→ RAW DATA:
----

(* ===== verification/HtmlLiteral.v ===== *)
(** * The HTML lexer: literal elements

    Inside a script, a style or the like everything is text until the end tag, and what
    the end tag holds besides its name is thrown away. *)

From S2P Require Import Prelude StringUtil HtmlKeywords HtmlLexer HtmlEvents HtmlStack HtmlTags HtmlLexerInv.

Lemma UpperChar_code c d : UpperChar c = UpperChar d -> is_lower d = false -> is_upper d = false -> c = d.
Proof.
  intros H Hl Hu. unfold UpperChar in H. rewrite Hl in H. destruct (is_lower c) eqn:Ec; [|done].
  exfalso. revert Hu. rewrite <- H. unfold is_lower, is_upper, in_range in *.
  change (code "A") with 65. change (code "Z") with 90. change (code "a") with 97 in *. change (code "z") with 122 in *.
  apply andb_true_iff in Ec as [E1%Z.leb_le E2%Z.leb_le]. rewrite code_chr by (pose proof (code_range c); lia).
  destruct (Z.leb_spec 65 (code c - 32)), (Z.leb_spec (code c - 32) 90); cbn; lia || done.
Qed.

Lemma case_suffix str m :
  StringCaseEndsWith str (lit "</" ++ m) = true -> exists L n, str = L ++ lit "</" ++ n /\ StringCaseEqual n m = true.
Proof.
  unfold StringCaseEndsWith. intros [Hl%Nat.leb_le H%Z.eqb_eq]%andb_true_iff.
  apply StringCaseCompare_0, eq_sym in H. rewrite <- (take_drop (length str - length (lit "</" ++ m)) str).
  exists (take (length str - length (lit "</" ++ m)) str).
  destruct (drop _ str) as [|a [|b n]]; try done. exists n. injection H as Ha Hb Hn.
  apply UpperChar_code in Ha as ->, Hb as ->; try done. split; [done|]. by apply StringCaseEqual_Upper.
Qed.

(** The end tag of a literal element: [n] is its name as it is written. *)
Lemma EmitLiteralClose_ok t n c x e info rest el :
  Ready t x -> element_ x = None -> literal_ x = [] -> element_stack_ x = (Some e, info) :: rest -> nodes_ x !! e = Some el ->
  ns info = kHtml -> IsLiteralTag (keyword el) = true -> StringCaseEqual (token_ x) (name_str el) = true ->
  StringCaseEqual n (name_str el) = true -> CanEndTag c = true ->
  exists x', EmitTagClose EXPLICIT_CLOSE x = Some x' /\ Inv (t ++ lit "</" ++ n ++ [c]) (discard_rest c x') /\
    literal_ (discard_rest c x') = [].
Proof.
  intros HR Hel HL Est He Hns Hlit Htok Hn Hc.
  assert (Hclose : forall s, exists x', EmitTagClose EXPLICIT_CLOSE x = Some (set_state START (set_token [] (set_literal [] x'))) /\
    Core false x' (ids (element_stack_ x')) (t ++ lit "</" ++ n ++ [c] ++ s) /\ closes x x').
  { intros s. destruct (EmitTagClose_top false x e info rest el EXPLICIT_CLOSE t (lit "</" ++ n ++ [c] ++ s))
      as (x' & Ex & HC & Hcl & _); [apply HR|done|done|done|by rewrite Hns| |by exists x'].
    left. exists n, ([c] ++ s). split; [done|]. split; [done|]. right. split; [done|]. by exists c, s. }
  destruct (Hclose []) as (x1 & Ex1 & HC1 & Hcl1).
  assert (Hext : forall s, sources (nodes_ x1) false (queue_ x1) ((t ++ lit "</" ++ n ++ [c]) ++ s)).
  { intros s. destruct (Hclose s) as (x2 & Ex2 & HC2 & _). rewrite Ex1 in Ex2. injection Ex2 as Eq En _ _ _ _ _ _ _ _ _ _ _.
    rewrite Eq, En. pose proof (core_sources _ _ _ _ HC2) as Hsrc2. by rewrite <- !app_assoc in *. }
  rewrite app_nil_r in HC1. destruct (Ready_closes _ _ _ _ HR Hcl1 HC1) as [HC' Hcl' Hr'].
  pose proof (Room_depth _ Hr') as Hd. frame (closes_touches _ _ Hcl1).
  assert (Hq : element_ x1 = None) by congruence.
  eexists. split; [exact Ex1|]. unfold discard_rest. case_bool_decide; [|case_bool_decide]; (split; [|done]).
  - split; [by destruct HC'| |exists []|done].
    + destruct Hcl' as [? ?]. split; [by left|done].
    + split; [split; [done|]; split; [by exists []|done]|left; by destruct Hcl'].
  - by split; [destruct HC'|..].
  - split; [by destruct HC'|done|exists []|done]. split; [|done]. split; [done|]. split; [by exists []|done].
Qed.

Lemma EmitLiteral_quiet t x :
  Ready t x -> exists x', EmitLiteral x = Some x' /\ Ready (t ++ literal_ x) x' /\ literal_ x' = [] /\ token_ x' = token_ x /\
    element_ x' = element_ x /\ literal_close_ x' = literal_close_ x /\ element_stack_ x' = element_stack_ x /\ nodes_ x' = nodes_ x.
Proof.
  intros HR. destruct (EmitLiteral_ok false x t) as (x' & -> & HC & Hcl & Est & En & _); [apply HR|].
  pose proof (Ready_closes _ _ _ _ HR Hcl HC) as HR'. frame (closes_touches _ _ Hcl).
  eexists. split; [done|]. split; [by destruct HR' as [[] ? ?]|]. done.
Qed.

Lemma literal_nonempty {x L c} : literal_ x = L ++ [c] -> bool_decide (literal_ x = []) = false.
Proof. intros ->. apply bool_decide_eq_false_2. by destruct L. Qed.

Lemma EvalLiteralTag_ok t L c x :
  Ready t x -> state_ x = LITERAL_TAG -> quiet x -> literal_top x -> literal_ x = L ++ [c] ->
  steps t (literal_ x) (EvalLiteralTag c x).
Proof.
  intros HR Hs [Ht Hel] Hlt HL.
  assert (Hstay : steps t (literal_ x) (Some x)).
  { apply stay_steps; [done| |]; [unfold attr_bufs|unfold shape]; rewrite Hs; [apply HR|by split]. }
  unfold EvalLiteralTag. rewrite (literal_nonempty HL), andb_true_r. destruct (CanEndTag c) eqn:Ec; [|done].
  destruct Hlt as (e & info & rest & el & Est & He & Hns & Hlit & _ & Hne & Hclose & _). cbv zeta.
  rewrite Hclose. destruct (Nat.leb_spec (length (lit "</" ++ name_str el ++ lit ">")) 3) as [Hle|_].
  { rewrite !length_app in Hle. destruct (name_str el); [done|cbn in Hle; lia]. }
  change (lit ">") with [">"%char]. rewrite (app_assoc (lit "</") (name_str el) [">"%char]), removelast_last, HL, removelast_last.
  destruct (StringCaseEndsWith _ _) eqn:E; [|by rewrite <- HL].
  apply case_suffix in E as (L1 & n & -> & Hn). rewrite <- HL.
  assert (Hlen : S (length (lit "</" ++ name_str el)) = length ((lit "</" ++ n) ++ [c])).
  { apply StringCaseEqual_Upper, (f_equal length) in Hn. unfold UpperString in Hn. rewrite !length_map in Hn.
    rewrite !length_app. cbn. lia. }
  rewrite Hlen, (chop_literal_eq x L1) by (by rewrite HL, !app_assoc). cbn [mbind option_bind].
  destruct (EmitLiteral_quiet t (set_literal L1 x)) as (x1 & -> & HR1 & HL1 & _ & Hel1 & Hcl1 & Est1 & En1);
    [by destruct HR as [[] ? ?]|]. cbn [mbind option_bind].
  cbn [literal_ set_literal element_ element_stack_ nodes_ literal_close_] in *. rewrite Hcl1.
  assert (Hname : substr (literal_close_ x) 2 (length (literal_close_ x) - 3) = name_str el).
  { rewrite Hclose. unfold substr. rewrite !length_app. change (drop 2 (lit "</" ++ name_str el ++ [">"%char])) with (name_str el ++ [">"%char]).
    replace (_ - 3)%nat with (length (name_str el)) by (cbn; lia). apply take_app_length. }
  rewrite Hname.
  destruct (EmitLiteralClose_ok (t ++ L1) n c (set_token (name_str el) x1) e info rest el) as (x2 & -> & HI & HL2);
    try done; [by destruct HR1 as [[] ? ?]|cbn; congruence|cbn; congruence|cbn; congruence|apply StringCaseEqual_refl|].
  cbn [mbind option_bind]. eexists _, (literal_ x). split; [done|]. split; [|by rewrite HL2, app_nil_r].
  rewrite HL. by rewrite <- !app_assoc in *.
Qed.

Lemma EvalScriptTag_ok t L c x :
  Ready t x -> state_ x = SCRIPT_TAG -> quiet x -> literal_top x -> literal_ x = L ++ [c] ->
  steps t (literal_ x) (EvalScriptTag c x).
Proof.
  intros HR Hs [Ht Hel] Hlt HL.
  assert (Hstay : forall k, steps t (literal_ x) (Some (set_script_escape_state k x))).
  { intros k. apply (stay_steps t (set_script_escape_state k x)); [by destruct HR as [[] ? ?]| |];
      [unfold attr_bufs|unfold shape]; cbn; rewrite Hs; [apply HR|by split]. }
  unfold EvalScriptTag. set (k := if (c =c "-"%char) && bool_decide (script_escape_state_ x = kNone) && EndsWith (literal_ x) (lit "<!--") then kInComment else script_escape_state_ x).
  replace (if (c =c "-"%char) && bool_decide (script_escape_state_ x = kNone) && EndsWith (literal_ x) (lit "<!--")
    then set_script_escape_state kInComment x else x) with (set_script_escape_state k x)
    by (unfold k; destruct (_ && _ && _); [done|by destruct x]).
  clearbody k. cbv zeta. change (literal_ (set_script_escape_state k x)) with (literal_ x).
  change (script_escape_state_ (set_script_escape_state k x)) with k.
  rewrite (literal_nonempty HL), andb_true_r. destruct (CanEndTag c) eqn:Ec; [|done].
  destruct (StringCaseEndsWith _ (lit "</script")) eqn:E;
    [|destruct (_ && _); [exact (Hstay kDoubleEscaped)|
        destruct (IsScriptHtmlCommentClosing _ _); [exact (Hstay kNone)|exact (Hstay k)]]].
  case_bool_decide; [exact (Hstay kInComment)|].
  destruct Hlt as (e & info & rest & el & Est & He & Hns & Hlit & Hname & Hne & Hclose & Hscript).
  rewrite HL, removelast_last in E. apply (case_suffix _ (lit "script")) in E as (L1 & n & -> & Hn).
  assert (Hel_script : StringCaseEqual n (name_str el) = true).
  { apply StringCaseEqual_Lower in Hn. apply StringCaseEqual_Lower. rewrite Hn. unfold keyword in Hscript.
    rewrite Hname in Hscript. specialize (Hscript Hs). cbn in Hscript. unfold Lookup in Hscript.
    destruct (bool_decide _); [|done]. injection Hscript as Hl. by rewrite Hl. }
  assert (Hlen : length n = 6%nat).
  { apply StringCaseEqual_Upper, (f_equal length) in Hn. unfold UpperString in Hn. by rewrite !length_map in Hn. }
  rewrite <- app_assoc in HL.
  assert (Htok : substr (literal_ x) (length (literal_ x) - 7) 6 = n).
  { rewrite HL. unfold substr. rewrite !length_app, Hlen. cbn [length lit].
    replace (_ - 7)%nat with (length (L1 ++ lit "</")) by (rewrite length_app; cbn; lia).
    rewrite <- (app_assoc (lit "</")), (app_assoc L1), drop_app_length, <- Hlen. apply take_app_length. }
  change (literal_ (set_script_escape_state kNone (set_script_escape_state k x))) with (literal_ x). rewrite Htok.
  set (x0 := set_token n (set_script_escape_state kNone (set_script_escape_state k x))).
  change 9%nat with (3 + 6)%nat. rewrite <- Hlen. replace (3 + length n)%nat with (length ((lit "</" ++ n) ++ [c]))
    by (rewrite !length_app; cbn; lia).
  rewrite (chop_literal_eq x0 L1) by (by cbn; rewrite HL). cbn [mbind option_bind].
  destruct (EmitLiteral_quiet t (set_literal L1 x0)) as (x1 & -> & HR1 & HL1 & Ht1 & Hel1 & Hcl1 & Est1 & En1);
    [by destruct HR as [[] ? ?]|]. cbn [mbind option_bind].
  cbn [literal_ set_literal element_ element_stack_ nodes_ literal_close_ token_ set_token set_script_escape_state x0] in *.
  destruct (EmitLiteralClose_ok (t ++ L1) n c x1 e info rest el) as (x2 & -> & HI & HL2); try done; try congruence.
  cbn [mbind option_bind]. eexists _, (literal_ x). split; [done|]. split; [|by rewrite HL2, app_nil_r].
  rewrite HL. by rewrite <- !app_assoc in *.
Qed.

----

→ PROBLEM TO WORK ON:
All lines above between those holding "Lemma EvalLiteralTag_ok t" and "assert (Hstay : steps", inclusive, must be set down unchanged, and no other line may be included.

→ ANSWER TO THIS TASK:
Lemma EvalLiteralTag_ok t L c x :
  Ready t x -> state_ x = LITERAL_TAG -> quiet x -> literal_top x -> literal_ x = L ++ [c] ->
  steps t (literal_ x) (EvalLiteralTag c x).
Proof.
  intros HR Hs [Ht Hel] Hlt HL.
  assert (Hstay : steps t (literal_ x) (Some x)).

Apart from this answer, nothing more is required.